The Zeitz MOCAA, designed by Heatherwick Studio, is an astonishing piece of readaptive architecture: a nine-storey museum hewn from disused grain silos.
The Zeitz Museum of Contemporary Art Africa is one of the most creative and complex pieces of readaptive architecture in the world. Carved from Cape Town's historic Grain Silo Complex, the museum now houses the world's largest collection of contemporary African art.
The silos, once the tallest buildings in South Africa, were originally used to store and grade maize, but were decommissioned in the 1990s.
London-based Heatherwick Studio was approached to develop and adapt the site at around the same time efforts were beginning in Africa to create a museum specifically for contemporary African Art.
Image: Cape Town's Zeitz Museum of Contemporary Art Africa (image Heatherwick Studio).
And so it came to be that the disused grain silo would be transformed into the Zeitz Museum of Contemporary Art Africa, a home for Jochen Zeitz's and the Zeitz Foundation’s huge art collection.
The original building consisted of the elevator tower and 42 storage silos, each 30 metres tall and 5 metres wide.
Heatherwick decided to convert the concrete tubes into usable spaces, and thereby retain the silo’s industrial character, and reveal the intersecting tubes and the raw texture of the concrete.
Image: Cape Town's original Grain Silo Complex (image Heatherwick Studio).
The design and construction process took ten years, with many variations, careful monitoring, and intricate planning. The concrete was carefully pared back using state-of-the-art concrete-cutting techniques.
“The process of carving was like peeling back the layers of drawings of the human body,” said Heatherwick's project leader, Stepan Martinovsky.

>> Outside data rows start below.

(* ===== verification/MarketEvalProps.v ===== *)
(** * The market operations: what a run guarantees

    Placing, cancelling and expiring limit orders, opening and changing
    margin positions, bidding collateral: run with their fees, they keep the
    market well formed and neither create nor destroy any asset. *)

From stdpp Require Import gmap list.
From Stdlib Require Import ZArith Lia.
From S2P Require Import Prelude Fc Config Asset VestingBalance Objects Database Sample Balances Fees Listing ListingInv Market MarketProps MarketSteps MarketEval.

Local Open Scope Z_scope.

Lemma asset_div_ok a b p :
  asset_div a b = Ok p → p = mkPrice a b ∧ asset_id a ≠ asset_id b.
Proof. unfold asset_div. intros H. ok_inv. split; [done|]. lia. Qed.

Section properties.
Context {FC : FcArith} {FCL : FcArithLaws FC} {BA : BoostArith} {BAL : BoostArithLaws BA}.

(** ** Fees do not touch the market *)

Lemma convert_fee_same sf g d d' : convert_fee sf g d = Ok d' → same_market d d'.
Proof.
  unfold convert_fee, modify_asset_dyn. intros H. case_in H; [by ok_inv|]. case_in H; by ok_inv.
Qed.

Lemma pay_fee_same sf g d d' : pay_fee sf g d = Ok d' → same_market d d'.
Proof. unfold pay_fee, modify_statistics. intros H. case_in H; by ok_inv. Qed.

Lemma same_market_time d d' : same_market d d' → head_block_time d' = head_block_time d.
Proof. intros (_&_&_&_&_&_&_&E). unfold head_block_time. by rewrite E. Qed.

(** What converting the fee alone leaves to be paid: its value in core. *)
Lemma convert_fee_moves d d' payer fee g :
  prepare_fee d payer fee = Ok g → convert_fee false g d = Ok d' →
  moves d d' (λ aid, amount_of aid fee - core_delta (core_fee_paid g) aid).
Proof.
  intros (<- & Hi & _ & (fa & Hfa & Hdyn) & Hcore)%prepare_fee_ok Hc.
  unfold convert_fee in Hc. rewrite Hi in Hc.
  destruct (Z.eqb_spec (asset_id (fee_from_account g)) core_id) as [E|E]; simpl in Hc; ok_inv.
  - eapply moves_ext; [apply moves_refl|]. intros aid. rewrite Hcore by done.
    unfold core_delta. rewrite amount_of_core. unfold amount_of. rewrite E, Z.eqb_sym.
    case_match; lia.
  - rewrite Hdyn in Hc.
    eapply moves_modify_asset_dyn in Hc as (t & t' & _ & Ht & _ & Hm2); [|done].
    ok_inv. safe_inv. simpl in *. eapply moves_ext; [exact Hm2|].
    intros aid; simpl. unfold core_delta. rewrite !amount_of_core.
    unfold amount_of; simpl. repeat case_match; lia.
Qed.

Lemma prepare_fee_core d payer fee g :
  amount fee < 2 ^ 63 → prepare_fee d payer fee = Ok g → amount_ok (core_fee_paid g).
Proof.
  intros Hb H. pose proof (prepare_fee_ok _ _ _ _ H) as (_ & _ & Hf & _ & Hcore).
  destruct (Z.eqb_spec (asset_id fee) core_id) as [E|E].
  { rewrite Hcore by done. unfold amount_ok. lia. }
  unfold prepare_fee in H. apply Z.eqb_neq in E. rewrite E in H. ok_inv. simpl.
  match goal with Hm : asset_mul_price _ _ = _ |- _ => apply asset_mul_price_range in Hm end.
  unfold amount_ok, GRAPHENE_MAX_SHARE_SUPPLY in *. lia.
Qed.

(** Paying a fee leaves the supplies. *)
Definition same_supplies (d d' : database) : Prop :=
  ∀ i s', db_asset_dyn d' !! i = Some s' →
    ∃ s, db_asset_dyn d !! i = Some s ∧ dd_current_supply s' = dd_current_supply s.

Lemma fee_supplies sf g d d1 d2 : convert_fee sf g d = Ok d1 → pay_fee sf g d1 = Ok d2 → same_supplies d d2.
Proof.
  unfold convert_fee, pay_fee, modify_asset_dyn, modify_statistics. intros H1 H2 i s' Hs.
  destruct sf; [ok_inv; by exists s'|]. assert (db_asset_dyn d2 = db_asset_dyn d1) as E by (ok_inv; done).
  rewrite E in Hs. case_in H1; [|ok_inv; by exists s']. clear E H2. ok_inv. simpl in Hs.
  apply lookup_insert_Some in Hs as [[<- <-]|[_ Hs]]; [|by exists s'].
  eexists. split; [by eapply of_option_ok|done].
Qed.

(** The framework, for operations on the market. *)
Lemma start_evaluate_market {Op} {E : Evaluator Op} skip_check required d (op : Op) d' :
  start_evaluate false skip_check required d op = Ok d' →
  ∃ st d1 d2, do_evaluate d op = Ok st ∧ same_market d d1 ∧
    mmoves d d1 (λ aid, amount_of aid (op_fee op)) ∧ do_apply d1 op st = Ok d2 ∧
    same_market d2 d' ∧ (mconserves d1 d2 → mconserves d d') ∧ same_supplies d d1.
Proof.
  intros (g & st & d0 & d1 & d2 & Hprep & Hst & Hc & Hp & Ha & H)%start_evaluate_stages.
  assert (same_market d d1) as S1.
  { etrans; [by eapply convert_fee_same|by eapply pay_fee_same]. }
  assert (mmoves d d1 (λ aid, amount_of aid (op_fee op))) as M1.
  { apply mmoves_of_moves; [|done]. by eapply fee_payment_moves. }
  apply adjust_balance_market in H as [M3 S3].
  exists st, d1, d2. split_and!; [done..| |by eapply fee_supplies]. intros M2.
  eapply mmoves_ext; [eapply mmoves_trans; [exact M1|eapply mmoves_trans; [exact M2|exact M3]]|].
  intros aid; simpl. rewrite amount_of_neg. destruct (op_fee op); simpl. lia.
Qed.

(** ** Placing a limit order *)

(** [apply_order] reports the order as filled exactly when it is gone. *)
Lemma apply_order_gone d order en b d' :
  apply_order d order en = Ok (b, d') → b = bool_decide (objs (db_limit_orders d') !! order = None).
Proof.
  unfold apply_order. intros H.
  apply rbind_ok in H as (? & _ & H). apply rbind_ok in H as (? & _ & H).
  apply rbind_ok in H as (? & _ & H). apply rbind_ok in H as (? & _ & H).
  apply rbind_ok in H as ([c1 d1] & _ & H). apply rbind_ok in H as ([c2 d2] & _ & H).
  case_in H.
  { injection H as <- <-. by apply andb_true_iff in Heqb0 as [_ ->]. }
  apply rbind_ok in H as (? & _ & H). apply rbind_ok in H as (? & _ & H).
  apply rbind_ok in H as (? & _ & H). apply rbind_ok in H as ([? ?] & _ & H).
  apply rbind_ok in H as ([? d5] & _ & H).
  destruct (objs (db_limit_orders d5) !! order) eqn:E.
  2:{ injection H as <- <-. by rewrite E. }
  case_in H; [injection H as <- <-; by rewrite E|].
  apply maybe_cull_ok in H as (_ & _ & ->). destruct b; simpl; [by rewrite lookup_delete_eq|by rewrite E].
Qed.

Lemma mmoves_create_limit d o id t :
  limit_wf o → index_create no_clash (db_limit_orders d) o = Ok (id, t) →
  mmoves d (set_limit_orders (λ _, t) d) (λ aid, limit_locked aid o) ∧
  objs t = <[id := o]> (objs (db_limit_orders d)) ∧ objs (db_limit_orders d) !! id = None ∧
  id = next_id (db_limit_orders d).
Proof.
  intros Hw (-> & Hn & _ & ->)%index_create_ok. split_and!; [|done..].
  intros Ha (Hl & Hc & Hf). split_and!; [exact Ha| |].
  - split_and!; [|done..]. by apply map_Forall_insert_2.
  - intros aid. rewrite imbalance_set_limit_orders. simpl. rewrite msum_insert, Hn. simpl. lia.
Qed.

(** The order a [limit_order_create_operation] asks for. *)
Definition placed (op : limit_order_create_operation) (deferred_fee : Z) : limit_order_object :=
  mkLimit (lc_expiration op) (lc_seller op) (amount (lc_amount_to_sell op))
    (mkPrice (lc_amount_to_sell op) (lc_min_to_receive op)) deferred_fee.

Lemma limit_order_create_do_apply_ok d op fee id d' :
  assets_wf d → market_wf d → limit_wf (placed op fee) →
  limit_order_create_do_apply d op fee = Ok (id, d') →
  mmoves d d' (core_delta fee) ∧ id = next_id (db_limit_orders d) ∧
  objs (db_limit_orders d) !! id = None ∧
  (lc_fill_or_kill op = true → objs (db_limit_orders d') !! id = None) ∧
  ∀ j o', objs (db_limit_orders d') !! j = Some o' →
    ∃ o, <[id := placed op fee]> (objs (db_limit_orders d)) !! j = Some o ∧
      lim_sell_price o' = lim_sell_price o ∧ lim_seller o' = lim_seller o ∧
      lim_for_sale o' <= lim_for_sale o.
Proof.
  intros Ha Hm Hw. unfold limit_order_create_do_apply. intros H.
  apply rbind_ok in H as (seller & _ & H). apply rbind_ok in H as (d1 & H1 & H).
  apply core_in_orders_market in H1 as [M1 S1].
  2:{ intros s s' Hs. case_in Hs; ok_inv; done. }
  apply rbind_ok in H as (n & Hn & H). apply asset_neg_ok in Hn as ->.
  apply rbind_ok in H as (d2 & H2 & H). apply adjust_balance_market in H2 as [M2 S2].
  apply rbind_ok in H as (p & Hp & H). apply asset_div_ok in Hp as [-> _].
  apply rbind_ok in H as ([i t] & Hc & H).
  apply rbind_ok in H as ([filled d3] & H3 & H). apply rbind_ok in H as (u & Hk%require_ok & [= <- <-]).
  change (mkLimit _ _ _ _ _) with (placed op fee) in Hc.
  apply mmoves_create_limit in Hc as (Mc & Ht & Hnone & Hid); [|done].
  assert (same_market d d2) as (El & _) by (by etrans). rewrite El in Ht, Hnone, Hid.
  pose proof (mmoves_trans _ _ _ _ _ M1 (mmoves_trans _ _ _ _ _ M2 Mc)) as M.
  destruct (M Ha Hm) as (Ha2 & Hm2 & _).
  pose proof (apply_order_gone _ _ _ _ _ H3) as Hg.
  apply apply_order_ok in H3 as [M3 [Hs _]]; [|done..].
  split_and!; [|done|done| |].
  - eapply mmoves_ext; [by eapply mmoves_trans|]. intros aid. simpl.
    unfold limit_locked, amount_for_sale, core_delta, amount_of; simpl. repeat case_match; lia.
  - intros Hfk. rewrite Hfk in Hk. simpl in Hk. rewrite Hk in Hg.
    by apply symmetry, bool_decide_eq_true in Hg.
  - intros j o' Ho'. apply Hs in Ho'. simpl in Ho'. by rewrite Ht in Ho'.
Qed.

(** Fee conversion and the overridden [pay_fee]: the part of the fee that is
    not paid stays with the order. *)
Lemma limit_fee_ok d d1 d2 payer fee g deferred :
  amount fee < 2 ^ 63 → prepare_fee d payer fee = Ok g → convert_fee false g d = Ok d1 →
  limit_order_create_pay_fee false g d1 = Ok (deferred, d2) →
  mmoves d d2 (λ aid, amount_of aid fee - core_delta deferred aid) ∧ same_market d d2 ∧
  amount_ok deferred.
Proof.
  intros Hb Hprep Hc Hp. pose proof (convert_fee_same _ _ _ _ Hc) as S1.
  unfold limit_order_create_pay_fee in Hp. case_in Hp.
  - apply rbind_ok in Hp as (d3 & Hp & [= <- <-]).
    assert (same_market d d3) by (etrans; [exact S1|by eapply pay_fee_same]).
    split_and!; [|done|unfold amount_ok; lia]. apply mmoves_of_moves; [|done].
    eapply moves_ext; [by eapply fee_payment_moves|]. intros aid. unfold core_delta.
    rewrite amount_of_core. case_match; lia.
  - injection Hp as <- <-. split_and!; [|done|by eapply prepare_fee_core].
    apply mmoves_of_moves; [|done]. by eapply convert_fee_moves.
Qed.

Lemma limit_order_create_validate_ok op :
  limit_order_create_validate op = Ok tt →
  asset_id (lc_amount_to_sell op) ≠ asset_id (lc_min_to_receive op) ∧ 0 <= amount (lc_fee op) ∧
  0 < amount (lc_amount_to_sell op) ∧ 0 < amount (lc_min_to_receive op).
Proof. unfold limit_order_create_validate. intros H. ok_inv. lia. Qed.

(** The amounts of an order are 64-bit numbers. *)
Definition create_int64 (op : limit_order_create_operation) : Prop :=
  amount (lc_amount_to_sell op) < 2 ^ 63 ∧ amount (lc_min_to_receive op) < 2 ^ 63 ∧
  amount (lc_fee op) < 2 ^ 63.

(** C8.  Placing a limit order, with everything it sets off (margin calls,
    matches with the orders on the book, global settlement): the market
    stays well formed and no asset is created or destroyed, the fee
    included; a fill-or-kill order is not on the book afterwards; what is on
    the book is a rest of the new order, of the operation's seller at the
    operation's price, or of an order that was there before, at its price
    and not larger than it was. *)
Theorem limit_order_create_correct skip_check required d op id d' :
  limit_order_create_validate op = Ok tt → create_int64 op → assets_wf d → market_wf d →
  limit_order_create_start false skip_check required d op = Ok (id, d') →
  assets_wf d' ∧ market_wf d' ∧ (∀ aid, imbalance aid d' = imbalance aid d) ∧
  objs (db_limit_orders d) !! id = None ∧
  (lc_fill_or_kill op = true → objs (db_limit_orders d') !! id = None) ∧
  ∀ j o', objs (db_limit_orders d') !! j = Some o' →
    ∃ o, (if decide (j = id) then ∃ fee, o = placed op fee
          else objs (db_limit_orders d) !! j = Some o) ∧
      lim_sell_price o' = lim_sell_price o ∧ lim_seller o' = lim_seller o ∧
      lim_for_sale o' <= lim_for_sale o.
Proof.
  intros (Hne & Hf & Hs & Hr)%limit_order_create_validate_ok (Bs & Br & Bf) Ha Hm H.
  unfold limit_order_create_start in H. apply rbind_ok in H as (g & Hprep & H).
  apply rbind_ok in H as (? & _ & H). apply rbind_ok in H as (? & _ & H).
  apply rbind_ok in H as (d1 & Hc & H). apply rbind_ok in H as ([fee d2] & Hp & H).
  apply rbind_ok in H as ([i d3] & H3 & H). apply rbind_ok in H as (n & Hn & H).
  apply rbind_ok in H as (d4 & H4 & [= <- <-]). apply asset_neg_ok in Hn as ->.
  destruct (prepare_fee_ok _ _ _ _ Hprep) as (Hfee & _). rewrite Hfee in H4.
  eapply limit_fee_ok in Hp as (M1 & S1 & Hok); [|exact Bf|exact Hprep|exact Hc].
  destruct (M1 Ha Hm) as (Ha1 & Hm1 & _). destruct S1 as (El & _).
  apply limit_order_create_do_apply_ok in H3 as (M3 & _ & Hnone & Hfk & Hord); [|done|done|].
  2:{ split_and!; unfold amount_pos; simpl; done || split; simpl; unfold amount_pos; lia. }
  apply adjust_balance_market in H4 as [M4 (El4 & _)]. rewrite El in Hnone, Hord. rewrite El4.
  destruct (mmoves_trans _ _ _ _ _ M1 (mmoves_trans _ _ _ _ _ M3 M4) Ha Hm) as (Ha' & Hm' & E).
  split_and!; [done|done| |done|done|].
  - intros aid. rewrite E. rewrite amount_of_neg. destruct (lc_fee op); simpl. lia.
  - intros j o' (o & Ho & Hrest)%Hord. exists o. split; [|done].
    case_decide as Hj; [subst; rewrite lookup_insert_eq in Ho; exists fee; congruence|].
    by rewrite lookup_insert_ne in Ho.
Qed.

Above the atrium, laminated glass allows light to flood into the building, and has been decorated with specially commissioned work by the West African artist, El Loko.
In the grading tower, concrete walls were cut away to create three dimensional windows that reflect textures and colours that change depending on the angle and intensity of the light.
A luxury boutique hotel, aptly named Silo, takes up six floors of the nine-storey tower, but more than 9,500sqm is dedicated to gallery space.
Other features include a rooftop sculpture garden, screening rooms, conservation areas, a bookshop, restaurant, and reading rooms.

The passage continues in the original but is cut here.